Et, à ma douleur, se mêlait une secrète irritation. Pourquoi, au lieu d’Olivia, de Mariuccia ou du frère Cyprien, qui étaient tous trois dans sa confidence, Daniella m’envoyait-elle cette canaille de Tartaglia, qui m’a toujours fait l’effet de l’espion par excellence ? Je ne pensais pas à lui demander comment, ainsi qu’il le prétendait, il avait pu, d’avance, savoir notre secret.
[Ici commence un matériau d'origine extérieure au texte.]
Fixpoint quote_units (s : jstr) : jstr :=
  match s with
  | [] => []
  | c :: r =>
      match short_escape c with
      | Some e => 92 :: e :: quote_units r
      | None =>
          if c <? 32 then unicode_escape c ++ quote_units r
          else if is_high c then
            match r with
            | d :: r' => if is_low d then c :: d :: quote_units r' else unicode_escape c ++ quote_units r
            | [] => unicode_escape c
            end
          else if is_low c then unicode_escape c ++ quote_units r
          else c :: quote_units r
      end
  end.
Definition json_quote (s : jstr) : jstr := 34 :: quote_units s ++ [34].

Definition units_ok (s : jstr) : Prop := ∀ c, In c s → 0 <= c < 65536.

(** ** Strings *)

Lemma hex_lower_value n : 0 <= n < 16 → hex_value (hex_lower n) = Some n.
Proof.
  intros H. unfold hex_lower, hex_value. destruct (Z.ltb_spec n 10).
  - rewrite (proj2 (Z.leb_le 48 (48 + n))), (proj2 (Z.leb_le (48 + n) 57)) by lia. simpl. f_equal. lia.
  - repeat match goal with |- context [?a <=? ?b] => destruct (Z.leb_spec a b); [|try lia] end; simpl; try lia;
    f_equal; lia.
Qed.

Lemma parse_unicode c r t s :
  0 <= c < 65536 → parse_string r = Some (t, s) →
  parse_string (unicode_escape c ++ r) = Some (c :: t, s).
Proof.
  intros Hc Hr. unfold unicode_escape. cbn [app parse_string].
  change (92 =? 34) with false. change (92 <? 32) with false. change (92 =? 92) with true. cbn iota.
  rewrite !hex_lower_value by zdiv. simpl. rewrite Hr. simpl. do 3 f_equal. zdiv.
Qed.

Lemma parse_plain c r t s :
  c ≠ 34 → c ≠ 92 → 32 <= c → parse_string r = Some (t, s) →
  parse_string (c :: r) = Some (c :: t, s).
Proof.
  intros H1 H2 H3 Hr. cbn [parse_string].
  destruct (Z.eqb_spec c 34); [done|]. destruct (Z.ltb_spec c 32); [lia|].
  destruct (Z.eqb_spec c 92); [done|]. by rewrite Hr.
Qed.

Lemma parse_short c e r t s :
  short_escape c = Some e → parse_string r = Some (t, s) →
  parse_string (92 :: e :: r) = Some (c :: t, s).
Proof.
  unfold short_escape. intros He Hr.
  repeat (case_match; [match goal with H : (c =? _) = true |- _ => apply Z.eqb_eq in H as -> end;
                       simplify_eq; cbn; by rewrite Hr|]).
  done.
Qed.

Lemma short_escape_none c : short_escape c = None → c ≠ 34 ∧ c ≠ 92.
Proof. unfold short_escape. intros H. split; intros ->; done. Qed.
Je pensais aux premières confessions de ma maîtresse, me racontant, avec une humble candeur, que le premier homme qui lui avait parlé d’amour et causé quelque vertige, c’était ce même bandit à figure de polichinelle. Elle ne le lui avait jamais avoué ; il ne l’avait peut-être pas deviné. Elle avait rougi, elle avait ri de sa propre folie. Elle en riait encore, elle le trouvait affreux, elle le savait libertin ; mais elle avait conservé pour lui de l’amitié, disait-elle, et une sorte d’estime relative que je ne comprenais pas et dont je lui aurais volontiers fait reproche, si, depuis les jours de notre ivresse, j’eusse pu me rappeler le nom et l’existence de ce drôle. Cette estime surprenante était donc bien plus grande que je ne m’en étais avisé, puisqu’elle allait jusqu’à la confiance la plus absolue, jusqu’au secret le plus intime.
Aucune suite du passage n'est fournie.